[Problem requirements] Report, in full, each line of the material below in which the string "claims" occurs.

━━ Data

(* ===== verification/NetIp.v ===== *)
(** * Packets from the ring to the protocols and back *)

From S2P Require Import Prelude NetBase NetState NetApps Tcp Ipv4 NetLink.

(** ** Headers *)

Lemma checksum_of_range l : 0 <= checksum_of l < 65536.
Proof. apply u16_range. Qed.

Section Headers.
Context (n id proto c src dst : Z) (rest : list Z).

Lemma hdr_first : load8 (ipv4_header n id proto c src dst ++ rest) 0 = Ret 0x45.
Proof. done. Qed.

Lemma hdr_length : load16 (ipv4_header n id proto c src dst ++ rest) 2 = Ret (htons (u16 (IPV4_HEADER_LEN + n))).
Proof. apply (load16_bytes [0x45; 0] (htons (u16 (IPV4_HEADER_LEN + n))) (_ :: _)), htons_range. Qed.

Lemma hdr_protocol : load8 (ipv4_header n id proto c src dst ++ rest) 9 = Ret proto.
Proof. done. Qed.

Lemma hdr_checksum : 0 <= c < 65536 -> load16 (ipv4_header n id proto c src dst ++ rest) 10 = Ret c.
Proof. apply (load16_bytes ([0x45; 0] ++ bytes16 (htons (u16 (IPV4_HEADER_LEN + n))) ++ bytes16 (htons id) ++ bytes16 0 ++ [64; proto]) c (_ :: _)). Qed.

Lemma hdr_src : load32 (ipv4_header n id proto c src dst ++ rest) 12 = Ret (htonl src).
Proof. apply (load32_bytes ([0x45; 0] ++ bytes16 (htons (u16 (IPV4_HEADER_LEN + n))) ++ bytes16 (htons id) ++ bytes16 0 ++ [64; proto] ++ bytes16 c) (htonl src) (_ :: _)), htonl_range. Qed.

Lemma hdr_dst : load32 (ipv4_header n id proto c src dst ++ rest) 16 = Ret (htonl dst).
Proof.
  apply (load32_bytes ([0x45; 0] ++ bytes16 (htons (u16 (IPV4_HEADER_LEN + n))) ++ bytes16 (htons id) ++ bytes16 0 ++ [64; proto] ++ bytes16 c ++ bytes32 (htonl src)) (htonl dst) rest), htonl_range.
Qed.

Lemma hdr_clear : clear16 (ipv4_header n id proto c src dst ++ rest) 10 = ipv4_header n id proto 0 src dst ++ rest.
Proof. done. Qed.

Lemma hdr_drop : drop 20 (ipv4_header n id proto c src dst ++ rest) = rest.
Proof. done. Qed.
End Headers.

Section Packets.
Context {N : Type} `{!Device N}.
Implicit Types s : net N.
Context (send : net N -> Z -> Z -> list Z -> res (Z * net N)).

(** What IP does with the [n] bytes at the front of [data]. *)
Definition ipv4_dispatch s (proto src n : Z) (data : list Z) : res (net N) :=
  if proto =? PROTO_ICMP then icmp_handle_packet send s data n src
  else if proto =? PROTO_UDP then udp_handle_packet s data n
  else if proto =? PROTO_TCP then tcp_handle_packet send s data n src
  else mret s.

(** Whether a packet for [dst] is taken. *)
Definition for_us s (dst : Z) : bool := (dst =? ip (g_netif s)) || (dst =? 0xFFFFFFFF) || (dst =? 0x7F000001).

(** A packet with a correct header checksum that claims [n] bytes of payload. *)
Lemma ipv4_handle_header s n id proto src dst data len : 0 <= n <= 65515 -> 0 <= src < 2 ^ 32 -> 0 <= dst < 2 ^ 32 -> 20 <= len ->
  ipv4_handle_packet send s (ipv4_header n id proto (checksum_of (ipv4_header n id proto 0 src dst)) src dst ++ data) len =
  if for_us s dst then ipv4_dispatch s proto src n data else mret s.
Proof.
  intros Hn Hs Hd Hl. unfold ipv4_handle_packet, IPV4_HEADER_LEN. destruct (Z.ltb_spec len 20); [lia|].
  rewrite hdr_first, hdr_length, hdr_protocol, hdr_src, hdr_dst, hdr_checksum by apply checksum_of_range. rewrite !bind_ret. change (Z.shiftr 0x45 4 =? 4) with true. change (Z.land 0x45 0x0F * 4) with 20. cbn [negb].
  destruct (Z.ltb_spec len 20); [lia|]. rewrite hdr_clear. unfold calculate_checksum.
  pose proof (slice_app [] (ipv4_header n id proto 0 src dst) data) as Hsl. change (slice (ipv4_header n id proto 0 src dst ++ data) 0 20 = Ret (ipv4_header n id proto 0 src dst)) in Hsl. rewrite Hsl, !bind_ret.
  rewrite Z.eqb_refl. cbn [negb]. unfold ntohl. rewrite !htonl_invol by done.
  assert (Ef : negb (dst =? ip (g_netif s)) && negb (dst =? 0xFFFFFFFF) && negb (dst =? 0x7F000001) = negb (for_us s dst)) by (unfold for_us; by rewrite !negb_orb). rewrite Ef. destruct (for_us s dst); [|done]. cbn [negb].
  change (Z.to_nat 20) with 20%nat. rewrite hdr_drop. assert (En : u16 (ntohs (htons (u16 (IPV4_HEADER_LEN + n))) - 20) = n).
  { unfold IPV4_HEADER_LEN, ntohs. rewrite (u16_small (20 + n)) by lia. rewrite htons_invol by lia. replace (20 + n - 20) with n by lia. apply u16_small. lia. }
  rewrite En. done.
Qed.

(** What is sent over IP arrives: a packet built for [dst] is taken by a host with
    that address, which hands exactly the payload, its protocol and the sender's
    address to the protocol, whatever follows the packet in the buffer. *)
Theorem ipv4_roundtrip s id proto src dst data rest len : zlen data <= 65515 -> 0 <= src < 2 ^ 32 -> 0 <= dst < 2 ^ 32 -> 20 <= len ->
  ipv4_handle_packet send s (ipv4_packet id proto src dst data ++ rest) len =
  if for_us s dst then ipv4_dispatch s proto src (zlen data) (data ++ rest) else mret s.
Proof. intros Hn Hs Hd Hl. unfold ipv4_packet. rewrite <- app_assoc. apply ipv4_handle_header; [unfold zlen in *; lia|done..]. Qed.

(** The length of the payload is taken from the packet, not from what arrived: an
    ICMP packet whose header claims more bytes than there are makes the checksum
    routine read beyond the end of the buffer. *)
Theorem ipv4_trusts_length s n id src data : 8 <= zlen data < n -> n <= 65515 -> 0 <= src < 2 ^ 32 ->
  ipv4_handle_packet send s (ipv4_header n id PROTO_ICMP (checksum_of (ipv4_header n id PROTO_ICMP 0 src 0x7F000001)) src 0x7F000001 ++ data) (20 + zlen data) = Oob.
Proof.
  intros Hd Hn Hs. rewrite ipv4_handle_header by lia. unfold for_us. rewrite Z.eqb_refl, orb_true_r. unfold ipv4_dispatch. rewrite Z.eqb_refl. unfold icmp_handle_packet, ICMP_HEADER_LEN.
  destruct (Z.ltb_spec n 8); [lia|]. do 8 (destruct data as [|? data]; [unfold zlen in Hd; cbn in Hd; lia|]). unfold zlen in Hd. cbn [length] in Hd.
  rewrite (slice_ok _ 4 4) by (unfold zlen; cbn [length]; lia). unfold calculate_checksum, slice. rewrite (proj2 (Z.leb_gt (0 + n) _)), andb_false_r; [done|]. unfold clear16, zlen. rewrite !length_insert. cbn [length]. lia.
Qed.

(** ** Echo requests *)

Lemma icmp_clear type c id_seq data : clear16 (icmp_header type c id_seq ++ data) 2 = icmp_header type 0 id_seq ++ data.
Proof. done. Qed.

Lemma icmp_echo s id_seq data rest src : length id_seq = 4%nat ->
  icmp_handle_packet send s (icmp_packet ICMP_TYPE_ECHO_REQUEST id_seq data ++ rest) (8 + zlen data) src =
  (r ← send s src PROTO_ICMP (icmp_packet ICMP_TYPE_ECHO_REPLY id_seq data); mret (r.2)).
Proof.
  intros Hid. assert (Hz : 0 <= zlen data) by (unfold zlen; lia). unfold icmp_handle_packet, ICMP_HEADER_LEN. destruct (Z.ltb_spec (8 + zlen data) 8); [lia|].
  do 4 (destruct id_seq as [|? id_seq]; [done|]). destruct id_seq; [|done]. unfold icmp_packet. set (c := checksum_of _). pose proof (checksum_of_range (icmp_header ICMP_TYPE_ECHO_REQUEST 0 [z; z0; z1; z2] ++ data)) as Hc. fold c in Hc.
  rewrite <- app_assoc. change (load8 (icmp_header ICMP_TYPE_ECHO_REQUEST c [z; z0; z1; z2] ++ data ++ rest) 0) with (Ret ICMP_TYPE_ECHO_REQUEST). rewrite bind_ret.
  assert (E2 : load16 (icmp_header ICMP_TYPE_ECHO_REQUEST c [z; z0; z1; z2] ++ data ++ rest) 2 = Ret c) by (apply (load16_bytes [ICMP_TYPE_ECHO_REQUEST; 0] c (_ :: _)); lia). rewrite E2, bind_ret.
  assert (E3 : slice (icmp_header ICMP_TYPE_ECHO_REQUEST c [z; z0; z1; z2] ++ data ++ rest) 4 4 = Ret [z; z0; z1; z2]) by (apply (slice_app ([ICMP_TYPE_ECHO_REQUEST; 0] ++ bytes16 c) [z; z0; z1; z2] (data ++ rest))).
  rewrite E3, bind_ret, icmp_clear. unfold calculate_checksum.
  assert (E4 : slice (icmp_header ICMP_TYPE_ECHO_REQUEST 0 [z; z0; z1; z2] ++ data ++ rest) 0 (8 + zlen data) = Ret (icmp_header ICMP_TYPE_ECHO_REQUEST 0 [z; z0; z1; z2] ++ data)).
  { pose proof (slice_app [] (icmp_header ICMP_TYPE_ECHO_REQUEST 0 [z; z0; z1; z2] ++ data) rest) as Hs. rewrite app_nil_l, <- app_assoc in Hs. replace (8 + zlen data) with (zlen (icmp_header ICMP_TYPE_ECHO_REQUEST 0 [z; z0; z1; z2] ++ data)); [done|]. unfold zlen. rewrite length_app. cbn [icmp_header bytes16 app length]. lia. }
  rewrite E4, bind_ret. fold c. unfold mret at 1, res_ret. rewrite bind_ret, Z.eqb_refl. cbn [negb]. change (ICMP_TYPE_ECHO_REQUEST =? ICMP_TYPE_ECHO_REQUEST) with true. cbv iota.
  replace (8 + zlen data - 8) with (zlen data) by lia. pose proof (slice_app (icmp_header ICMP_TYPE_ECHO_REQUEST c [z; z0; z1; z2]) data rest) as E5.
  change (zlen (icmp_header ICMP_TYPE_ECHO_REQUEST c [z; z0; z1; z2])) with 8 in E5. rewrite E5, bind_ret. done.
Qed.

(** The oldest packet waiting is an echo request for us from [src]. *)
Definition echo_waiting s (src : Z) (id_seq data : list Z) : Prop :=
  exists from to id q, length from = 6%nat /\ length to = 6%nat /\
    queue s = eth_frame from to ETHERTYPE_IPV4 (ipv4_packet id PROTO_ICMP src (ip (g_netif s)) (icmp_packet ICMP_TYPE_ECHO_REQUEST id_seq data)) :: q.

Lemma eth_handle_ip s from to payload rest len : length from = 6%nat -> length to = 6%nat -> 14 <= len ->
  eth_handle_frame send s (eth_frame from to ETHERTYPE_IPV4 payload ++ rest) len =
  ipv4_handle_packet send s (payload ++ replicate (60 - (14 + length payload)) 0 ++ rest) (len - 14).
Proof.
  intros Hf Ht Hl. unfold eth_handle_frame, ETH_HEADER_LEN. destruct (Z.ltb_spec len 14); [lia|].
  assert (E : eth_frame from to ETHERTYPE_IPV4 payload ++ rest = (to ++ from) ++ bytes16 (htons ETHERTYPE_IPV4) ++ payload ++ replicate (60 - (14 + length payload)) 0 ++ rest).
  { unfold eth_frame. rewrite !length_app, Hf, Ht. cbn [bytes16 length]. by rewrite <- !app_assoc. }
  rewrite E. assert (Hz : zlen (to ++ from) = 12) by (unfold zlen; rewrite length_app; lia). rewrite <- Hz at 1. rewrite load16_bytes by apply htons_range. rewrite bind_ret.
  change (ntohs (htons ETHERTYPE_IPV4) =? ETHERTYPE_ARP) with false. change (ntohs (htons ETHERTYPE_IPV4) =? ETHERTYPE_IPV4) with true. cbv iota.
  rewrite app_assoc, (drop_app_length' _ _ 14); [done|]. rewrite !length_app, Hf, Ht. done.
Qed.

Lemma poll_echo s src id_seq data : ring_ok s -> echo_waiting s src id_seq data -> (nic_poll (dev s)).1 = [] ->
  length id_seq = 4%nat -> 0 <= src < 2 ^ 32 -> 0 <= ip (g_netif s) < 2 ^ 32 -> zlen data <= 1400 ->
  net_poll send s = (r ← send (with_dev s (nic_poll (dev s)).2) src PROTO_ICMP (icmp_packet ICMP_TYPE_ECHO_REPLY id_seq data); mret (true, dequeue (r.2))).
Proof.
  intros Hok (from & to & id & q & Hf & Ht & Hq) Hn Hid Hs Hip Hd. unfold net_poll. destruct (nic_poll (dev s)) as [fr d]. cbn [fst snd] in *. subst fr. cbn [foldl].
  destruct (decide (rx_tail s = rx_head s)) as [E|Hne]; [unfold queue, queued in Hq; by rewrite E, Z.sub_diag in Hq|].
  cbn [rx_tail rx_head rx_ring with_dev]. rewrite (proj2 (Z.eqb_neq _ _) Hne). destruct (dequeue_fifo s Hok Hne) as (pkt & -> & Eq & _ & Hl & Hp).
  rewrite Hq in Eq. injection Eq as Ep _. unfold packet_of in Ep. rewrite <- (take_drop (Z.to_nat (pkt_length pkt)) (pkt_data pkt)), <- Ep.
  assert (Hlen : pkt_length pkt = zlen (take (Z.to_nat (pkt_length pkt)) (pkt_data pkt))) by (unfold zlen in *; rewrite length_take; lia). rewrite <- Ep in Hlen.
  assert (60 <= pkt_length pkt) by (rewrite Hlen; unfold eth_frame, zlen; rewrite length_app, length_replicate; lia).
  rewrite eth_handle_ip by (done || lia). rewrite ipv4_roundtrip; [|unfold icmp_packet, zlen in *; rewrite length_app; cbn [icmp_header bytes16 app length]; rewrite Hid; lia|done|done|lia].
  change (for_us (with_dev s d) (ip (g_netif s))) with ((ip (g_netif s) =? ip (g_netif s)) || (ip (g_netif s) =? 0xFFFFFFFF) || (ip (g_netif s) =? 0x7F000001)). rewrite Z.eqb_refl. cbn [orb].
  unfold ipv4_dispatch. rewrite Z.eqb_refl. replace (zlen (icmp_packet ICMP_TYPE_ECHO_REQUEST id_seq data)) with (8 + zlen data) by (unfold icmp_packet, zlen; rewrite length_app; cbn [icmp_header bytes16 app length]; rewrite Hid; lia).
  rewrite icmp_echo by done. by destruct (send _ _ _ _).
Qed.
End Packets.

━━━━

[Problem solution]
(** A packet with a correct header checksum that claims [n] bytes of payload. *)
    ICMP packet whose header claims more bytes than there are makes the checksum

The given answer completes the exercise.